● **Exercise instructions**
In the data below, one line contains "- [Codec]: turns" and a later one contains "[RecoveryTheorems], [RecoverySamples]: identity/recovery.go;". Print both, with every line between them, exactly and alone.

[Records contained in a dataset]

(* ===== verification/Prelude.v ===== *)
(** * ANetCore in Rocq

    A verification library of ANetCore, the Go module that anet nodes and hubs share: identities
    and their key event logs, the messages signed under them, and the records kept about them.
    Definitions are translated from the Go code function by function; theorems say what the
    functions guarantee.  File names under src/ are given with each part.

    ** How the program is put together

    An identity is a key event log (identity/identity.go): an inception, then rotations and at most
    one deactivation, each signed by the key it reveals, whose digest the event before committed to.
    [replay] turns a log into the list of its key states; every signature of the program is judged
    by [VerifyObject] against them.  The signing side is the [Controller] (identity/controller.go):
    it builds the next event, keeps it pending until a hub has it, and signs with the key of the last
    event it published.  It is exported to a file and restored from it (identity/idfile.go).  What
    logs replay to is remembered by a cache shared by concurrent calls (identity/replaycache.go).
    A hub confirms an agent's tip with a witness notice (identity/notice.go).

    On that rest the signed objects: task documents (tsir/taskdoc.go) with the predicates that limit
    what a task may do (tsir/predicate.go); the messages of a delegated task, the binding of a task to
    its receipt and the checks of both sides (delegation/); receipts, reviews and attestations
    (evidence/); authorizations and settlement receipts of the credit rail (payment/); the hash-chained
    event ledger (ael/); and the sum-carrying Merkle tree a hub publishes its liabilities with
    (liabtree/), whose root and sum it states in a supply epoch record (ael/supply.go).  Requests to a hub
    are authenticated by relayauth/; a new identity pays for its registration with work (regpow/).  The
    seed its next keys derive from is kept in a sealed recovery file (identity/recovery.go).

    ** Files

    - [Prelude] (this file): bytes, machine integers, errors and the error monad with its notation
      [refuse], the functions of Go's strings, strconv and utf8 the code calls, the tactics [go_inv] and
      [case_goal], the [go] hint and rewrite databases, and the shared lemmas on digits, separators and
      decimals.
    - [Aid]: the spelling of an AID (identity/aid.go) over base32.
    - [Cbor]: CoreDet data items, the payloads of records among them, and a reference encoder and decoder
      with its injectivity, used to run samples only.
    - [Platform]: what the code takes from outside the repository, as type classes ([Platform] for the
      cryptography, [Coredet] and [Strict] for the CBOR codec of one Go type) with the laws theorems may
      use ([PlatformLaws], [CoredetInj], [StrictInv], [CoredetItem]); the envelope of aobj/ and the
      identifiers of anetcid/; and two concrete platforms that satisfy the laws,
      [Reference] with a real SHA-256 and [Light] with a checksum, on which the samples run.
    - [Codec]: turns a CBOR shape that reads back into the codec parameters of a sample.
    - [Kel], with [KelSpec] (the rules of a log as an inductive relation), [KelFacts], [KelProps],
      [KelReference] (samples), [KelTheorems]: identity/identity.go, extend.go, smallorder.go.
    - [Controller], [ControllerInv], [ControllerTheorems]: identity/controller.go, signer.go.
      [speaks] is what the other components need of a signer, and [speaks_signs] what they get.
    - [IdFile], [IdFileTheorems]: identity/idfile.go.
    - [ReplayCache], [ReplayCacheTheorems]: identity/replaycache.go.
    - [Notice], [NoticeTheorems]: identity/notice.go.
    - [Liabtree], [LiabtreeFacts], [LiabtreeTheorems]: liabtree/.
    - [Ael], [AelFacts], [AelTheorems]: ael/ael.go, witness.go.
    - [Relayauth], [RelayauthTheorems]: relayauth/.
    - [Tsir], [TsirTheorems], [Taskdoc], [TaskdocTheorems]: tsir/.
    - [Payment], [PaymentTheorems]: payment/.
    - [Evidence], [EvidenceTheorems]: evidence/.
    - [Delegation], [DelegationTheorems]: delegation/.
    - [Fields], [FieldsFacts]: the integer-keyed maps every sealed object is made of, the padding, key
      ids, limits and reasons (seal/fields.go, suite.go, limits.go, errors.go).  [Items] is the CBOR
      codec at the types they use, [ItemsLaws] what it is documented to do.
    - [Envelope], [EnvelopeFacts], [EnvelopeTheorems], [SealTheorems], [SealErrors], [SealRoundTrip]:
      seal/envelope.go and ixkey.go, over HPKE as a parameter ([HpkeContexts]).  [EnvelopeReference]
      instantiates both classes with concrete functions that satisfy the laws, and [SealSamples] runs
      the properties on messages made with them.
    - [EncKeys], [EncKeysTheorems], [EncKeysSamples]: seal/enckeys.go and highwater.go, the key sets an
      identity publishes and a sender chooses from.
    - [Access], [AccessFacts], [AccessTheorems], [AccessSamples]: seal/access.go and grant.go, delivery
      capabilities and grants.
    - [Dack], [DackTheorems], [DackSamples]: seal/dack.go, delivery tokens; [Aead] is the cipher of
      their notes.
    - [Recovery], [RecoveryFacts], [RecoveryTheorems], [RecoverySamples]: identity/recovery.go; [Argon],
      [XAead] and [Unicode] stand for its libraries.
    - [Supply], [SupplyTheorems], [SupplySamples]: ael/supply.go, composed with liabtree/ and the ledger's
      signatures.
    - [Regpow], [RegpowTheorems], [RegpowSamples]: regpow/, with the search as a step relation
      ([search_step]) and its invariant ([search_ok]).
    - [Text]: strconv, encoding/hex and encoding/base64 as the models use them, and the order of strings.
    - [Utf8]: the runes of a string, with induction over them; [Agenturi], [AgenturiFacts],
      [AgenturiTheorems], [AgenturiSamples]: agenturi/, with Unicode data as a parameter ([Unicode]).
    - [Checks]: refusals as lists of checks ([checked], [first_refusal]) and the [safe] tactics, with
      which "a refusal names its step" is stated and proved.


    ** How code is modelled

    A Go string and a Go byte slice are lists of integers in [0, 256).  A [uint64] or an [int64] is an
    integer, with [u64] where the code's arithmetic can wrap and the range as a hypothesis ([is_u64],
    [is_i64]) where a theorem needs it.  A function that can fail returns a [result]; [Panic] is a Go
    run-time panic, so "never panics" is a statement.  A method that mutates its receiver returns the
    new one; one that returns an error leaves the old one in force.  An error carries the text of its
    format, the values of the verbs left out, and what it wraps.  A nil pointer is [None].  A loop is a
    [Fixpoint]; where it is not structural it has fuel, and a theorem or lemma shows the fuel is enough
    (the draining of staged records takes one step for each; the glob matcher one for each byte of the
    pattern; twenty digits hold every [uint64]; eight offsets have no pad, so nine rounds of [padLoop] settle).  Maps whose order does not matter are
    stdpp's [gmap].  The lock of the replay cache is modelled by its two critical sections, interleaved
    in any order.

    ** What the theorems show

    - Key event logs, C1, C4, C12:
      [replay] accepts exactly the logs of the written rules; exactly what [VerifyObject] accepts;
      a fork needs the key the log committed to.  Also that extending a log never makes it accept more
      ([verify_object_monotone]), [replay_and_verify_never_panic] and what [ExtendsKEL] decides ([extends_kel_decides]).
    - The signing side, C5, C13, C31, C32:
      the controller's invariant under any calls, failing ones included; what it signs verifies;
      a pending event is never replaced; export and restore are inverse.  Also
      [accepted_log_only_grows].
    - Liabilities, C14, C15, C20: the
      record a hub publishes for a tree of balances reads back, verifies and lets every account prove its
      balance (over [build_proves_every_account]); exactly which records are supply epochs; verified
      balances are covered by the published sum unless the hash collides.
    - The ledger, C21, C22, C23:
      its invariant; equivocation quarantines a chain for good; delivery order is irrelevant.  Also
      [attested_head_is_kept].
    - Notices, C24: exactly which are accepted.  Also [verify_notice_refusals]
      (how each refusal is named) and [signed_notice_verifies] (what a hub signs is accepted in its
      window).
    - Relay authentication: signed preimages are unambiguous ([preimage_v2_injective]), MAC inputs
      ([session_mac_authenticates]) and [timestamps_increase].
    - Delegated tasks, C8, C38: an honest task completes from the
      signed document to the accepted receipt; a receipt is accepted for one task and one
      deliverable only.
    - The replay cache, C33: it changes no answer under any interleaving.
    - Task documents, C36, C37: the glob dialect, total
      evaluation of validated predicates.  Also [violations_persist] and [compile_verifies_first].
    - Payments, C40: exactly when an authorization is
      accepted or expired over all [int64] times.  Also [settlement_round_trip] (payments and receipts
      travel) and [amounts_have_one_spelling].
    - Registration, C19, C34: what a proof of work is; the concurrent
      search returns only work that passes, and can always finish while its context lasts.
    - Evidence, C39: exactly which receipts and reviews interlock, one receipt to a
      review.
    - Sealed messages, C2, C6, C11, C26, C27, C29:
      what is sealed arrives, with its ack_key and layers, and
      its signature verifies; every refusal names its step; one preimage, one message; exactly which
      opened messages are accepted; the credential is outside the signature and the digest; the
      padding settles.
    - Published keys, C18, C25, C35:
      exactly which key sets are believed, that what a live identity publishes is until it rotates,
      which key a sender uses.  Also [high_water_only_rises].
    - Capabilities, C3, C17: what is granted
      delivers; exactly which deliveries pass, each refusal named by its first failed step.  Also
      [grants_kept], the same for grants.
    - Delivery tokens, C7, C30: the recipient's answer is
      what the sender reads, the token alone decides.  Also [retry_waits]: the waits are bounded.
    - Recovery, C9, C10: a sealed seed is recovered from every copy
      of its file; what opens derives the key the file commits to, and every failure is a named error.
    - Names, C16, C28: the canonical form of an agent
      URI is a fixed point and equality of canonical forms is equality of names; parsing returns
      well-formed names or one of its errors.

    Security statements assume no collision among the inputs that were hashed ([inj_on], or the
    equality of two named inputs), never that the hash is injective; signatures are used through
    [ed25519_sign_verify] only, so no theorem claims that a signature cannot be forged.

    ** What is not modelled

    - CoreDet itself (coredet/) is an encoder of a CBOR library with options; it is a parameter. Its rule
      against nulls walks Go types by reflection.
    - Of seal/: SealedEnvelope.Marshal, the random message ids (NewMID) and interaction keys
      (GenerateIXKey), the printed forms and the test hooks of [seal].  The AEAD of HPKE is the exact
      inverse of its sealing in [HpkeLaws] and nothing more; that it hides or authenticates is not claimed.
    - Agent cards (a2acard/): JSON documents over encoding/json, whose values are trees of interfaces; their
      canonical form needs Go's printing of floating-point numbers.
    - The directory box (dirbox/): files, permissions and locks of the operating system.
    - Of identity/: suite.go (one suite, a constant here) and the wrappers that draw randomness.
    - The JSON objects of payment/ and the constants of effect/ carry no behaviour.
    - wire/ is build-time tooling over the repository's own source, golden/ and the *test packages are
      tests.
    - Randomness is an argument (the bytes a reader will give); clocks are arguments; logging and text of
      errors beyond their format are left out. *)

From stdpp Require Export base tactics options.
From stdpp Require Export strings list gmap fin_maps.
From Stdlib Require Export ZArith Lia.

● **Your solution**
    - [Codec]: turns a CBOR shape that reads back into the codec parameters of a sample.
    - [Kel], with [KelSpec] (the rules of a log as an inductive relation), [KelFacts], [KelProps],
      [KelReference] (samples), [KelTheorems]: identity/identity.go, extend.go, smallorder.go.
    - [Controller], [ControllerInv], [ControllerTheorems]: identity/controller.go, signer.go.
      [speaks] is what the other components need of a signer, and [speaks_signs] what they get.
    - [IdFile], [IdFileTheorems]: identity/idfile.go.
    - [ReplayCache], [ReplayCacheTheorems]: identity/replaycache.go.
    - [Notice], [NoticeTheorems]: identity/notice.go.
    - [Liabtree], [LiabtreeFacts], [LiabtreeTheorems]: liabtree/.
    - [Ael], [AelFacts], [AelTheorems]: ael/ael.go, witness.go.
    - [Relayauth], [RelayauthTheorems]: relayauth/.
    - [Tsir], [TsirTheorems], [Taskdoc], [TaskdocTheorems]: tsir/.
    - [Payment], [PaymentTheorems]: payment/.
    - [Evidence], [EvidenceTheorems]: evidence/.
    - [Delegation], [DelegationTheorems]: delegation/.
    - [Fields], [FieldsFacts]: the integer-keyed maps every sealed object is made of, the padding, key
      ids, limits and reasons (seal/fields.go, suite.go, limits.go, errors.go).  [Items] is the CBOR
      codec at the types they use, [ItemsLaws] what it is documented to do.
    - [Envelope], [EnvelopeFacts], [EnvelopeTheorems], [SealTheorems], [SealErrors], [SealRoundTrip]:
      seal/envelope.go and ixkey.go, over HPKE as a parameter ([HpkeContexts]).  [EnvelopeReference]
      instantiates both classes with concrete functions that satisfy the laws, and [SealSamples] runs
      the properties on messages made with them.
    - [EncKeys], [EncKeysTheorems], [EncKeysSamples]: seal/enckeys.go and highwater.go, the key sets an
      identity publishes and a sender chooses from.
    - [Access], [AccessFacts], [AccessTheorems], [AccessSamples]: seal/access.go and grant.go, delivery
      capabilities and grants.
    - [Dack], [DackTheorems], [DackSamples]: seal/dack.go, delivery tokens; [Aead] is the cipher of
      their notes.
    - [Recovery], [RecoveryFacts], [RecoveryTheorems], [RecoverySamples]: identity/recovery.go; [Argon],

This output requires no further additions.